▶ **Your instructions**:
Scan the listing below for "from", then report every line that has it.

--- Dataset excerpts Enclosed Below ---

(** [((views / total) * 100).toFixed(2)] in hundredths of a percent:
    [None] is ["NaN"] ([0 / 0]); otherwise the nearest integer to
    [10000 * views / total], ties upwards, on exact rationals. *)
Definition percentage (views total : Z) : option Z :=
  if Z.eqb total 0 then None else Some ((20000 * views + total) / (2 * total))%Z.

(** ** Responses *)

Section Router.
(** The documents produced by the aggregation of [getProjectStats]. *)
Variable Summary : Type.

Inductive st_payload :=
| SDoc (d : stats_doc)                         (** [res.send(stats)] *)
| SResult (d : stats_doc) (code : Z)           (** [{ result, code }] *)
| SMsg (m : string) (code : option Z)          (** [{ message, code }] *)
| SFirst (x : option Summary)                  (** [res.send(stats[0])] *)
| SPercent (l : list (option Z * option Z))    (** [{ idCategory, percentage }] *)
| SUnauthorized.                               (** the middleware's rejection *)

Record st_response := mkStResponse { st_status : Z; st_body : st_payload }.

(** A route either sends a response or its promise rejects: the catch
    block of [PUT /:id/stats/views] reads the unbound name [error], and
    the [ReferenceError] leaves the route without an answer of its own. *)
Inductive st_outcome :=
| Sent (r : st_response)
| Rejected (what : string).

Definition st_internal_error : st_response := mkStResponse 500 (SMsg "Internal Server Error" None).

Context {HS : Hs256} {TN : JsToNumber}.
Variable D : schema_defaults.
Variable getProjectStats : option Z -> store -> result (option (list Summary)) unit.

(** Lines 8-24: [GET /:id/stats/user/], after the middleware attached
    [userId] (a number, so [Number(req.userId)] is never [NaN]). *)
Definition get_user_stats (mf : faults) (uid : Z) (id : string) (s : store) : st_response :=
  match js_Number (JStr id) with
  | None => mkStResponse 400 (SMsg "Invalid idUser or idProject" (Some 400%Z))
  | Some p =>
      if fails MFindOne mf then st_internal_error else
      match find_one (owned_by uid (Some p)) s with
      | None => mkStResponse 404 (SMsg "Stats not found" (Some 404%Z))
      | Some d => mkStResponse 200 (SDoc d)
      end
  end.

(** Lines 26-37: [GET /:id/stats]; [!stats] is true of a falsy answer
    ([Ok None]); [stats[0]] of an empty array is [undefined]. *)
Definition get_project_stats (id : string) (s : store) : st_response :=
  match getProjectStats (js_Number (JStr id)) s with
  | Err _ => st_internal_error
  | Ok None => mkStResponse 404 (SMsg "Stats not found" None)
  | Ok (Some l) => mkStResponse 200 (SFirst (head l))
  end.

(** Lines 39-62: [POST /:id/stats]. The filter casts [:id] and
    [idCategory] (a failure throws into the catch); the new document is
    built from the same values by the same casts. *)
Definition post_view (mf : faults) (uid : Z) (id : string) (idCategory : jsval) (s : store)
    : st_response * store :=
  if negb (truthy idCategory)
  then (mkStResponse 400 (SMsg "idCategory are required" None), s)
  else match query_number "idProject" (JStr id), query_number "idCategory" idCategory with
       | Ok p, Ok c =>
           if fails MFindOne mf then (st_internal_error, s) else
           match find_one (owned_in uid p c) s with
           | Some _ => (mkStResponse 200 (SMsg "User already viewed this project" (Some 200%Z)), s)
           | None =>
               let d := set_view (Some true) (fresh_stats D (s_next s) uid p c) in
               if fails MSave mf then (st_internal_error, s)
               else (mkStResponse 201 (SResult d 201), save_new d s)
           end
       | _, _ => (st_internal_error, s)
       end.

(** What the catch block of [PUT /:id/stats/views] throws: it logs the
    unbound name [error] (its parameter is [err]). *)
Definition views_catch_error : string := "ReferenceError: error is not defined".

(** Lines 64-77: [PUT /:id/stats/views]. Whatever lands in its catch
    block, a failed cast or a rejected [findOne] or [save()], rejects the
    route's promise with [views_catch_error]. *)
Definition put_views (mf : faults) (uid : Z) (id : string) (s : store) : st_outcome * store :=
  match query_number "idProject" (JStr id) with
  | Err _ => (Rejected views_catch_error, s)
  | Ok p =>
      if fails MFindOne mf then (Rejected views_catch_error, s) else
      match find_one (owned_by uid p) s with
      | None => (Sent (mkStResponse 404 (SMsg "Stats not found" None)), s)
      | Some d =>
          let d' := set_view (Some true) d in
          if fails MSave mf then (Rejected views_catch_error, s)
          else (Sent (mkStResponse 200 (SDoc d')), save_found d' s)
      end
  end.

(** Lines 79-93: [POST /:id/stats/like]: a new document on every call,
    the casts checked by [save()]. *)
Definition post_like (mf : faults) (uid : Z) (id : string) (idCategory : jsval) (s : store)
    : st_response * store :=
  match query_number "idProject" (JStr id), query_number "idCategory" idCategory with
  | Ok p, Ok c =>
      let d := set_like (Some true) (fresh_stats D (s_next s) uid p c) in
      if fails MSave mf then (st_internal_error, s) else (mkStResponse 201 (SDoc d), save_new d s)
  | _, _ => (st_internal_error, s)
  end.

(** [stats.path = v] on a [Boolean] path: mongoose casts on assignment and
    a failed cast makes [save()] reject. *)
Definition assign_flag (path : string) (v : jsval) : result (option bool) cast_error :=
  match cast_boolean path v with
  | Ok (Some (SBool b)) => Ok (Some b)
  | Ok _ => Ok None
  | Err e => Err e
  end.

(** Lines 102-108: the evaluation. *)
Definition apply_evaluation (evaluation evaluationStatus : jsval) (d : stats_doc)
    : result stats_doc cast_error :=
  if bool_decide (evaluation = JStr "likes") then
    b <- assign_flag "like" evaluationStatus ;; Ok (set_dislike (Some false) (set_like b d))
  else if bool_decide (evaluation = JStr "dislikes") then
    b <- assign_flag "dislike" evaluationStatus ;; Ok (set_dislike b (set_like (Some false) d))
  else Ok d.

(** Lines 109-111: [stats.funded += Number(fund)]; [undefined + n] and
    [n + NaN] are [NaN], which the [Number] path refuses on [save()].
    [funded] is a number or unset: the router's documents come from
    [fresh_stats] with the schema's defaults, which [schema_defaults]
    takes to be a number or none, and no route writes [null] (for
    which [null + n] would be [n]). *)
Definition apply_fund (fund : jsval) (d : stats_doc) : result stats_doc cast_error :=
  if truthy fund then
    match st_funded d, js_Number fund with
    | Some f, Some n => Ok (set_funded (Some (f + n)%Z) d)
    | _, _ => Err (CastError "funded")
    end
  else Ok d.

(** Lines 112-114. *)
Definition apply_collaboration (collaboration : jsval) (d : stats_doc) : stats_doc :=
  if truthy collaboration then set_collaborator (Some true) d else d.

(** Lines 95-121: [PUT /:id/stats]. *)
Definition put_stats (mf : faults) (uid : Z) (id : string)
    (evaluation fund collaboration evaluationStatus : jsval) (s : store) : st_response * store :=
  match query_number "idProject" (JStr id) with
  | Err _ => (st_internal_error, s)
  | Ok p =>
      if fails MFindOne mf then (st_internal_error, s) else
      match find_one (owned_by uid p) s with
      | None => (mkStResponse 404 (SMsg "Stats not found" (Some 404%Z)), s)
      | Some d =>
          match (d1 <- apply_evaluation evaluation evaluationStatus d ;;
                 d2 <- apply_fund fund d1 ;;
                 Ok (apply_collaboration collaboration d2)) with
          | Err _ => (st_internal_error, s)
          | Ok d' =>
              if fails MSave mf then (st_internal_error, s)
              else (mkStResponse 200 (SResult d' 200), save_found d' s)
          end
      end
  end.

--- End of Enclosed Dataset excerpts ---
--- Dataset excerpts Enclosed Below ---

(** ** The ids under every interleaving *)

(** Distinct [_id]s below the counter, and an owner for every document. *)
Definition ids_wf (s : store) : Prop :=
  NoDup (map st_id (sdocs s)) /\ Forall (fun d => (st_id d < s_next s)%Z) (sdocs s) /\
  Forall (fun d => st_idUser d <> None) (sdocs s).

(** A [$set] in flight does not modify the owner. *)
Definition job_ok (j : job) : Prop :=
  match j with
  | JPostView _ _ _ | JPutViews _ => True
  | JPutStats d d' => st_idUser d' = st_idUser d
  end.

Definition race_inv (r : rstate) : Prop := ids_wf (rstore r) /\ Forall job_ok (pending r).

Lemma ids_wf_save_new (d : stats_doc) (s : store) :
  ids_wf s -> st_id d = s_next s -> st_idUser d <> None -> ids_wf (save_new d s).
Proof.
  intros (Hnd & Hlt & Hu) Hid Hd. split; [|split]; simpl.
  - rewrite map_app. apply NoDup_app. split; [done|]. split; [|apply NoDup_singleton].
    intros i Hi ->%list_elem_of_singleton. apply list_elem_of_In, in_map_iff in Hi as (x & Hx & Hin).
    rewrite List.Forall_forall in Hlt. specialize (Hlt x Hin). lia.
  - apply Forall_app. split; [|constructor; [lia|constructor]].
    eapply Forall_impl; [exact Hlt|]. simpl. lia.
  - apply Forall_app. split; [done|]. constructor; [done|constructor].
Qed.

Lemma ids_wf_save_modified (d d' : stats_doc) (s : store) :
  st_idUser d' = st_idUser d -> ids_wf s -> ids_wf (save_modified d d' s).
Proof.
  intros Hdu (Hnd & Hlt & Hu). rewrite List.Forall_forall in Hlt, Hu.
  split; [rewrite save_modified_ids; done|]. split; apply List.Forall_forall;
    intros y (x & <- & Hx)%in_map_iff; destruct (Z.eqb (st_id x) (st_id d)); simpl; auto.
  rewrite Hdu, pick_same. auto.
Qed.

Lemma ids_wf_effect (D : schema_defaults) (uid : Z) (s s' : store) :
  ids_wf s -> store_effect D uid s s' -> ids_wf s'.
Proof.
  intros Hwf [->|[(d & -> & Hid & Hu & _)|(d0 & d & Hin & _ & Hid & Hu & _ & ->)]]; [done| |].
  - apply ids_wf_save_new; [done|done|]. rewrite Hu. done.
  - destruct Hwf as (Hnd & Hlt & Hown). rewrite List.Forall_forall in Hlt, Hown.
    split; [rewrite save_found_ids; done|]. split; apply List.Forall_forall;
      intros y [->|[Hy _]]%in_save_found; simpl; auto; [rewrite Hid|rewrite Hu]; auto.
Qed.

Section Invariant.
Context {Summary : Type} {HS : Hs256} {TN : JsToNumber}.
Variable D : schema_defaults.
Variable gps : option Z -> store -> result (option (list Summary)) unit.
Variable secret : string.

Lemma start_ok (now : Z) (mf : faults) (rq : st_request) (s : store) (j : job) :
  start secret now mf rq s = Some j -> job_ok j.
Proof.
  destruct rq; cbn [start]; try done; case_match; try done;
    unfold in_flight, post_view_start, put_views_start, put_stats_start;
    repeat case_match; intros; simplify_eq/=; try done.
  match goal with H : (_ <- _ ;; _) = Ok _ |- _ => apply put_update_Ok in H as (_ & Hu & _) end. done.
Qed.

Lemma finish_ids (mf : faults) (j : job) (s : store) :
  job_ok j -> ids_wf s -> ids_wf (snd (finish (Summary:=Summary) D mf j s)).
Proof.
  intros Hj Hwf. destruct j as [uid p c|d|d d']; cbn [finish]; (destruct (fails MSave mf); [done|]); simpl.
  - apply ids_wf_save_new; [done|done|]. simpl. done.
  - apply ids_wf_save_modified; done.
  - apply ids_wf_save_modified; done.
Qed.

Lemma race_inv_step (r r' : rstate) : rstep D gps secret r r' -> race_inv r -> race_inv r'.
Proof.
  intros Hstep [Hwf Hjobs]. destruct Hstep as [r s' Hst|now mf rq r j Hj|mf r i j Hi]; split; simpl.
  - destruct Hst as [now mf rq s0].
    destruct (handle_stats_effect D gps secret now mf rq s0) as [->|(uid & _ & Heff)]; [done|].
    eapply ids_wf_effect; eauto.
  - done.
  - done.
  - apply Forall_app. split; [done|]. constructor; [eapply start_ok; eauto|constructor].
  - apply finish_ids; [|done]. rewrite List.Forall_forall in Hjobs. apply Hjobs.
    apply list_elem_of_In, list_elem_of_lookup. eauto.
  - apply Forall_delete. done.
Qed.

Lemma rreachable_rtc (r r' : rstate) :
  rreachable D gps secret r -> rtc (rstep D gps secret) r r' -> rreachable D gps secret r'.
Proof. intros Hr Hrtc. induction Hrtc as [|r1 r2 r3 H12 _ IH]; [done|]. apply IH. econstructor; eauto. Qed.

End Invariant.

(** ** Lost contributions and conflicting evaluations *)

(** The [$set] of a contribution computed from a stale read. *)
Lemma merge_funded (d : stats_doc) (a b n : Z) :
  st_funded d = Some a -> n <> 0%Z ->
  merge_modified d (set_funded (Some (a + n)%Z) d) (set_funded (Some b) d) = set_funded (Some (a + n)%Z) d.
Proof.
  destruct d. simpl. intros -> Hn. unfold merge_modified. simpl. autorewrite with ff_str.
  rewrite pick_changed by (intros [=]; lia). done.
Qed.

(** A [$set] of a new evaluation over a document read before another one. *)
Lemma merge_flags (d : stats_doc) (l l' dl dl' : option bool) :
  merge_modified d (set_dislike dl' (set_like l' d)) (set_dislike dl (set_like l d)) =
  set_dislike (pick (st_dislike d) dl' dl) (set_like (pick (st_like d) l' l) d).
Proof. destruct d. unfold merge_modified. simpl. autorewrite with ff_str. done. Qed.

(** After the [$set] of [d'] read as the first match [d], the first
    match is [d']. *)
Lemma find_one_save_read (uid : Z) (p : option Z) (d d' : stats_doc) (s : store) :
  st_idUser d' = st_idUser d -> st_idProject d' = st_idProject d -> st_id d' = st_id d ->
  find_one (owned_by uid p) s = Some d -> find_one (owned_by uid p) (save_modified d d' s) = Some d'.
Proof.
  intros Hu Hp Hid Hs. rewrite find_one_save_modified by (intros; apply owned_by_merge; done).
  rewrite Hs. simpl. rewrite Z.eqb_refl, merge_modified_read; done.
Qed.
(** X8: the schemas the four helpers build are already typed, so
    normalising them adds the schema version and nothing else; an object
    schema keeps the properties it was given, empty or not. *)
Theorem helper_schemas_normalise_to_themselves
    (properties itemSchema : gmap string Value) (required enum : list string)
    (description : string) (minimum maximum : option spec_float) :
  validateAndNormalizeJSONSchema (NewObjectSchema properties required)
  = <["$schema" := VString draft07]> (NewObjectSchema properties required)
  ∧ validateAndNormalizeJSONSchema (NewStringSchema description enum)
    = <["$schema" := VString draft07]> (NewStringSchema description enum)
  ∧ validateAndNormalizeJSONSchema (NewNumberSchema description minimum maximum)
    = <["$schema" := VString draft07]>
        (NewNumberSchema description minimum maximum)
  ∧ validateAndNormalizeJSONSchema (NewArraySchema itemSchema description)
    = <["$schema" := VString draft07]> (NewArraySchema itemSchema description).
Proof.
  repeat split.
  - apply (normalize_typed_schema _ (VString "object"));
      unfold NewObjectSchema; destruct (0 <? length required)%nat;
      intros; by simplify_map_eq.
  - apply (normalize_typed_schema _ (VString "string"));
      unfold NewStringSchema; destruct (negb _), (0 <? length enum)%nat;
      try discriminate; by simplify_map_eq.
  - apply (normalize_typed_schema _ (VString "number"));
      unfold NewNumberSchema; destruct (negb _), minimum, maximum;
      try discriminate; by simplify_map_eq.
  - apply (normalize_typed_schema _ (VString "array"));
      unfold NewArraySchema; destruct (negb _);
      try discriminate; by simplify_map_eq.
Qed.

--- End of Enclosed Dataset excerpts ---

▶ **Response to this task**:
    built from the same values by the same casts. *)
    [funded] is a number or unset: the router's documents come from
(** The [$set] of a contribution computed from a stale read. *)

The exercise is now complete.